I don't think you understand how guitars work. It's not broken. 2 strings snapped - that happens al the time. Buy a few replacement packs to have on hand and tell your DSS to use them as needed.

YABVU to be "taken aback" that a 16yo picked up an unused guitar and played it. That's a good thing, fgs, not a liberty. It's his house, his Dad isn't playing it and it's great that it's getting some use.

TanMateix · 23/07/2019 13:58

I would acknowledge teen’s interest to learn to play and get him a book to get started and an app to tune the guitar without breaking the strings. You will get brownie points for that and can go into history as the friend of my dad who introduced me to music.

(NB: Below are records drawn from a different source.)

(* ===== verification/Throttle.v ===== *)
(** * [throttle]: the scroll listener limited to one run per 16 ms

    [throttle(func, limit)] (script.js, lines 587-598) returns a function
    that runs [func] only when its closure variable [inThrottle] is falsy
    ([undefined] at first), then sets it and schedules a timer that
    clears it [limit] ms later.  The script registers
    [throttle(() => {}, 16)] as a [scroll] listener (lines 601-603).

    The state is [inThrottle] and the times at which [func] ran (latest
    first); the timer is one of [Timers.TimerQueue].  A scroll event and a
    due timer are tasks of different sources, which the browser may run
    in either order: [th_step] lets a call happen at any time from the
    current clock on, and a timer fire whenever one is pending.

    [scroll_events] is the deterministic event loop of a page that only
    scrolls (a due timer runs before the next event); [throttle_ref] is
    the pure leading-edge throttle it is proved equivalent to. *)

From Stdlib Require Import Sorting.Sorted.
From stdpp Require Import base list.
From S2P Require Import Prelude Timers.

Module Throttle.
Import Timers.
Local Open Scope nat_scope.

Inductive throttle_cb := ResetThrottle.

Record Throttle := MkThrottle { th_in : bool; th_runs : list nat }.

Section Model.
Context `{TQ : TimerQueue T}.
Variable limit : nat.

(** A call of the returned function, at the current time of the clock. *)
Definition throttled_call (s : Throttle) (q : T throttle_cb) : Throttle * T throttle_cb :=
  if th_in s then (s, q)
  else (MkThrottle true (tq_now q :: th_runs s), tq_set limit ResetThrottle q).

(** The timer's callback [() => inThrottle = false]. *)
Definition reset_throttle (c : throttle_cb) (s : Throttle) (q : T throttle_cb) : Throttle * T throttle_cb :=
  (MkThrottle false (th_runs s), q).

Inductive th_step : Throttle * T throttle_cb -> Throttle * T throttle_cb -> Prop :=
  | th_call s q t : tq_now q <= t -> th_step (s, q) (throttled_call s (tq_advance t q))
  | th_fire s q c q' : tq_pop q = Some (c, q') -> th_step (s, q) (reset_throttle c s q').

(** From the registration on, with no timer of the throttle pending. *)
Inductive th_reach (q0 : T throttle_cb) : Throttle * T throttle_cb -> Prop :=
  | th_start : tq_pending q0 = [] -> th_reach q0 (MkThrottle false [], q0)
  | th_next x y : th_reach q0 x -> th_step x y -> th_reach q0 y.

(** Successive runs (latest first) at least [limit] ms apart. *)
Fixpoint spaced (l : list nat) : Prop :=
  match l with
  | a :: ((b :: _) as l') => b + limit <= a /\ spaced l'
  | _ => True
  end.

(** The invariant: when open, no timer is pending and the last run is at
    least [limit] ms old; when closed, exactly the timer that reopens it
    is pending, due [limit] ms after the last run. *)
Definition th_inv (s : Throttle) (q : T throttle_cb) : Prop :=
  spaced (th_runs s) /\
  if th_in s then
    exists r, head (th_runs s) = Some r /\ tq_pending q = [(r + limit, ResetThrottle)] /\ r <= tq_now q
  else tq_pending q = [] /\ (forall r, head (th_runs s) = Some r -> r + limit <= tq_now q).

(** ** The throttle against its reference

    The event loop of a page that only scrolls: before a scroll event at
    time [t] the browser runs the timer of the throttle if it is due by
    [t], then it dispatches the event. *)
Definition fire_due (t : nat) (x : Throttle * T throttle_cb) : Throttle * T throttle_cb :=
  match tq_pop x.2 with
  | Some (c, q') => if tq_now q' <=? t then reset_throttle c x.1 q' else x
  | None => x
  end.

Definition scroll_at (x : Throttle * T throttle_cb) (t : nat) : Throttle * T throttle_cb :=
  let x' := fire_due t x in throttled_call x'.1 (tq_advance t x'.2).

Definition scroll_events (ts : list nat) (x : Throttle * T throttle_cb) : Throttle * T throttle_cb :=
  foldl scroll_at x ts.

(** The reference: a leading-edge throttle on the times of the calls; a
    call runs when it comes [limit] ms or more after the last run (runs
    latest first). *)
Definition th_open (runs : list nat) (t : nat) : bool :=
  match runs with [] => true | r :: _ => r + limit <=? t end.

Fixpoint throttle_ref (runs : list nat) (ts : list nat) : list nat :=
  match ts with
  | [] => runs
  | t :: ts' => throttle_ref (if th_open runs t then t :: runs else runs) ts'
  end.

End Model.

(** ** Examples: the script's [limit] of 16 ms; scroll events at 0, 5
    and 20 ms, the timer running between the last two *)

Definition th_demo0 : Throttle * list_timers throttle_cb := (MkThrottle false [], tq_empty 0).

Definition th_demo1 := throttled_call 16 th_demo0.1 (tq_advance 0 th_demo0.2).
Definition th_demo2 := throttled_call 16 th_demo1.1 (tq_advance 5 th_demo1.2).
Definition th_demo3 :=
  match tq_pop th_demo2.2 with
  | Some (c, q') => reset_throttle c th_demo2.1 q'
  | None => th_demo2
  end.
Definition th_demo4 := throttled_call 16 th_demo3.1 (tq_advance 20 th_demo3.2).

(** ** Lemmas *)

Section Facts.
Context `{TQ : TimerQueue T}.
Variable limit : nat.

Lemma th_inv_start (q0 : T throttle_cb) : tq_pending q0 = [] -> th_inv limit (MkThrottle false []) q0.
Proof. intros H. split; [done|]. split; [done|]. discriminate. Qed.

Lemma th_inv_call s (q : T throttle_cb) t :
  th_inv limit s q -> tq_now q <= t ->
  let '(s', q') := throttled_call limit s (tq_advance t q) in th_inv limit s' q'.
Proof.
  destruct s as [[|] runs]; intros [Hsp Hin] Ht; cbn in *.
  - destruct Hin as (r & Hr & Hp & Hle). split; [done|].
    exists r. rewrite tq_advance_pending, tq_advance_now. split_and!; [done | done | lia].
  - destruct Hin as [Hp Hr]. rewrite tq_advance_now. split.
    + destruct runs as [|r runs]; cbn; [done|]. specialize (Hr r eq_refl). split; [lia | done].
    + exists (Nat.max (tq_now q) t). split; [done|].
      rewrite tq_pending_set, tq_advance_pending, tq_now_set, tq_advance_now, Hp. split; [done | lia].
Qed.

Lemma th_inv_fire s (q : T throttle_cb) c q' :
  th_inv limit s q -> tq_pop q = Some (c, q') ->
  let '(s', q'') := reset_throttle c s q' in th_inv limit s' q''.
Proof.
  destruct s as [[|] runs]; intros [Hsp Hin] Hpop; cbn in *.
  - destruct Hin as (r & Hr & Hp & Hle).
    destruct (tq_pop_some q _ _ _ Hp) as (q2 & Hpop2 & Hp2 & Hn2). rewrite Hpop in Hpop2.
    simplify_eq. split; [done|]. split; [done|].
    intros r' Hr'. destruct runs; cbn in *; simplify_eq. lia.
  - destruct Hin as [Hp _]. by rewrite tq_pop_none in Hpop.
Qed.

Lemma th_reach_inv (q0 : T throttle_cb) x : th_reach limit q0 x -> th_inv limit x.1 x.2.
Proof.
  induction 1 as [Hq0 | x y _ IH Hstep]; [by apply th_inv_start|].
  destruct Hstep as [s q t Ht | s q c q' Hpop]; cbn in IH.
  - pose proof (th_inv_call s q t IH Ht) as H.
    destruct (throttled_call limit s (tq_advance t q)). exact H.
  - exact (th_inv_fire s q c q' IH Hpop).
Qed.

Lemma scroll_at_step s (q : T throttle_cb) t :
  th_inv limit s q -> tq_now q <= t ->
  let '(s', q') := scroll_at limit (s, q) t in
  th_inv limit s' q' /\ tq_now q' = t /\
  th_runs s' = if th_open limit (th_runs s) t then t :: th_runs s else th_runs s.
Proof.
  intros Hinv Ht. unfold scroll_at, fire_due. cbn [fst snd].
  destruct s as [[|] runs]; destruct Hinv as [Hsp Hin]; cbn in Hin.
  - destruct Hin as (r & Hr & Hp & Hle). destruct runs as [|r' runs]; [discriminate|].
    injection Hr as ->. destruct (tq_pop_some q _ _ _ Hp) as (q' & Hpop & Hp' & Hn').
    rewrite Hpop, Hn'. cbn [th_open th_runs].
    destruct (Nat.max (tq_now q) (r + limit) <=? t) eqn:E;
      [apply Nat.leb_le in E | apply Nat.leb_gt in E].
    + rewrite (proj2 (Nat.leb_le _ _)) by lia.
      pose proof (th_inv_call (MkThrottle false (r :: runs)) q' t) as H.
      cbn [reset_throttle]. destruct (throttled_call limit _ _) as [s2 q2] eqn:E2.
      split.
      { apply H; [|rewrite Hn'; lia]. split; [done|]. split; [exact Hp'|].
        intros r2 [= <-]. rewrite Hn'. lia. }
      cbn in E2. injection E2 as <- <-. rewrite tq_now_set, tq_advance_now, Hn'.
      assert (Hm : Nat.max (Nat.max (tq_now q) (r + limit)) t = t) by lia. by rewrite Hm.
    + rewrite (proj2 (Nat.leb_gt _ _)) by lia. cbn. rewrite tq_advance_now. split_and!; [|lia|done].
      split; [done|]. exists r. rewrite tq_advance_pending, tq_advance_now. split_and!; [done | done | lia].
  - destruct Hin as [Hp Hr]. rewrite tq_pop_none by done. cbn.
    rewrite tq_advance_now. assert (Ho : th_open limit runs t = true).
    { destruct runs as [|r runs]; [done|]. apply Nat.leb_le. specialize (Hr r eq_refl). lia. }
    rewrite Ho. pose proof (th_inv_call (MkThrottle false runs) q t (conj Hsp (conj Hp Hr)) Ht) as H.
    cbn in H. rewrite tq_advance_now in H. rewrite tq_now_set, tq_advance_now.
    assert (Hm : Nat.max (tq_now q) t = t) by lia. rewrite Hm in H |- *. by split_and!.
Qed.

Lemma scroll_events_ref ts s (q : T throttle_cb) :
  th_inv limit s q -> Sorted le (tq_now q :: ts) ->
  th_runs (scroll_events limit ts (s, q)).1 = throttle_ref limit (th_runs s) ts.
Proof.
  revert s q. induction ts as [|t ts IH]; intros s q Hinv Hs; [done|].
  apply Sorted_inv in Hs as [Hs Hhd]. apply HdRel_inv in Hhd.
  pose proof (scroll_at_step s q t Hinv Hhd) as H. cbn [scroll_events foldl throttle_ref].
  change (foldl (scroll_at limit) (scroll_at limit (s, q) t) ts)
    with (scroll_events limit ts (scroll_at limit (s, q) t)).
  destruct (scroll_at limit (s, q) t) as [s' q'] eqn:E. destruct H as (Hinv' & Hn & Hr).
  rewrite IH; [by rewrite Hr | exact Hinv' | by rewrite Hn].
Qed.

End Facts.

Section Properties.
Context `{TQ : TimerQueue T}.

(** The throttle keeps its promise: in every state reachable from the
    registration, through any interleaving of scroll events and timer
    runs, two runs of the throttled function are at least [limit] ms
    apart. *)
Lemma throttle_spacing limit (q0 : T throttle_cb) s q :
  th_reach limit q0 (s, q) -> spaced limit (th_runs s).
Proof. intros Hr. exact (proj1 (th_reach_inv limit q0 _ Hr)). Qed.

(** The throttle never stays closed: whenever it is closed, the timer
    that reopens it is the one pending, running it is a step, and the
    next call after that runs the function. *)
Lemma throttle_reopens limit (q0 : T throttle_cb) s q :
  th_reach limit q0 (s, q) -> th_in s = true ->
  exists q', tq_pop q = Some (ResetThrottle, q') /\
    th_step limit (s, q) (MkThrottle false (th_runs s), q') /\
    forall t, tq_now q' <= t ->
      (throttled_call limit (MkThrottle false (th_runs s)) (tq_advance t q')).1 =
        MkThrottle true (t :: th_runs s).
Proof.
  intros Hr Hin. destruct (th_reach_inv limit q0 _ Hr) as [_ Hinv]. cbn in Hinv.
  rewrite Hin in Hinv. destruct Hinv as (r & _ & Hp & _).
  destruct (tq_pop_some q _ _ _ Hp) as (q' & Hpop & _ & _).
  exists q'. split_and!; [exact Hpop | exact (th_fire limit s q _ q' Hpop) |].
  intros t Ht. cbn. rewrite tq_advance_now. f_equal. f_equal. lia.
Qed.

(** C31. Equivalence with the reference: on a page whose scroll events
    come at times [ts] (the timer of the throttle running first when it
    is due by the time of an event), the function runs at exactly the
    events a leading-edge throttle keeps: those [limit] ms or more after
    the last run. *)
Theorem throttle_equiv limit (q0 : T throttle_cb) ts :
  tq_pending q0 = [] -> Sorted le (tq_now q0 :: ts) ->
  th_runs (scroll_events limit ts (MkThrottle false [], q0)).1 = throttle_ref limit [] ts.
Proof. intros Hq Hs. apply scroll_events_ref; [by apply th_inv_start | exact Hs]. Qed.

End Properties.

(** ** Witnesses *)

Lemma th_demo_reach : th_reach 16 (tq_empty 0) th_demo4.
Proof.
  eapply th_next; [eapply th_next; [eapply th_next; [eapply th_next|]|]|].
  - apply th_start. reflexivity.
  - apply (th_call 16 th_demo0.1 th_demo0.2 0). cbn. lia.
  - apply (th_call 16 th_demo1.1 th_demo1.2 5). cbn. lia.
  - apply (th_fire 16 th_demo2.1 th_demo2.2 ResetThrottle (ListTimers 16 [])). reflexivity.
  - apply (th_call 16 th_demo3.1 th_demo3.2 20). cbn. lia.
Qed.

Lemma throttle_spacing_witness :
  th_runs th_demo4.1 = [20; 0] /\ spaced 16 (th_runs th_demo4.1).
Proof.
  split; [reflexivity|].
  exact (throttle_spacing 16 (tq_empty 0) th_demo4.1 th_demo4.2 th_demo_reach).
Defined.

Lemma throttle_reopens_witness :
  th_in th_demo4.1 = true /\
  exists q', tq_pop th_demo4.2 = Some (ResetThrottle, q') /\
    (throttled_call 16 (MkThrottle false (th_runs th_demo4.1)) (tq_advance 40 q')).1 =
      MkThrottle true [40; 20; 0].
Proof.
  split; [reflexivity|].
  destruct (throttle_reopens 16 (tq_empty 0) th_demo4.1 th_demo4.2 th_demo_reach eq_refl)
    as (q' & Hpop & _ & Hcall).
  exists q'. split; [exact Hpop|].
  assert (Hq : q' = ListTimers 36 []) by (vm_compute in Hpop; congruence). subst q'.
  rewrite Hcall; [reflexivity | cbn; lia].
Defined.

Lemma throttle_equiv_witness :
  throttle_ref 16 [] [0; 5; 16; 20; 33; 40] = [33; 16; 0] /\
  th_runs (scroll_events 16 [0; 5; 16; 20; 33; 40] (MkThrottle false [], tq_empty (T := list_timers) 0)).1 =
    [33; 16; 0].
Proof.
  split; [reflexivity|].
  rewrite (throttle_equiv 16 (tq_empty 0) [0; 5; 16; 20; 33; 40] (tq_pending_empty 0)); [reflexivity|].
  cbn. repeat constructor.
Defined.

End Throttle.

Honestly, most guitars end up that way, most people loose interest in them as soon as they realise it is not as straightforward as they think.

MagneticSingularity · 23/07/2019 13:59

16 yr old interested in “playing” with a guitar (that is not yours because you gave it to your DP) and is otherwise sitting there doing nothing and you’re taken aback? At least the kid is interested in it, seems to me like, if you don’t want your gift to be wasted, you should be encouraging the teen to take lessons.

BogglesGoggles · 23/07/2019 14:01

It’s not broken though. I don’t even play string instruments and I know they snap sometimes and need regular replacing. Similar to reeds fit wood instruments (don’t play those either). I’m shock that anyone could go as far as to buy a guitar and not know this.

Mouldiwarp1 · 23/07/2019 14:02

I’d suggest he got his son guitar lessons if he’s interested.

haloumi · 23/07/2019 14:04

Y'ALL? What?

YABU. …. Gifts are Gifts.... you cannot then monitor their use once given...…

ladylunchalot · 23/07/2019 14:04

Best it gets played rather than sitting in a corner gathering dust. Strings do break and need replaced, like most instruments.

Why not organise some lessons for your partner and son? Poor neglected guitar, it needs love!!!

Rachelover40 · 23/07/2019 14:05

Guitar strings break all the time, sometimes even in the middle of a concert! Not a big deal and they aren't expensive, most guitarists have spares.

It's great that your partner's son is making use of the instrument, for goodness sakes don't grudge him that.

DishingOutDone · 23/07/2019 14:07

What are you annoyed about? You start your post about a 16 year old - are you annoyed he exists? Are you annoyed your partner never touches guitar? Are you annoyed the boy touched it?

I'd say YABVU - apart from if you are just peeved that partner isn't bothered. Could you ask him about it?

PetrolBastard · 23/07/2019 14:08

It's very easy to break guitar strings if you aren't sure what you are doing.

Playing the guitar is a lot of work. But someone wants to play this guitar, even if not the person it was intended for. That's great! Order a new set of strings online and forget about it.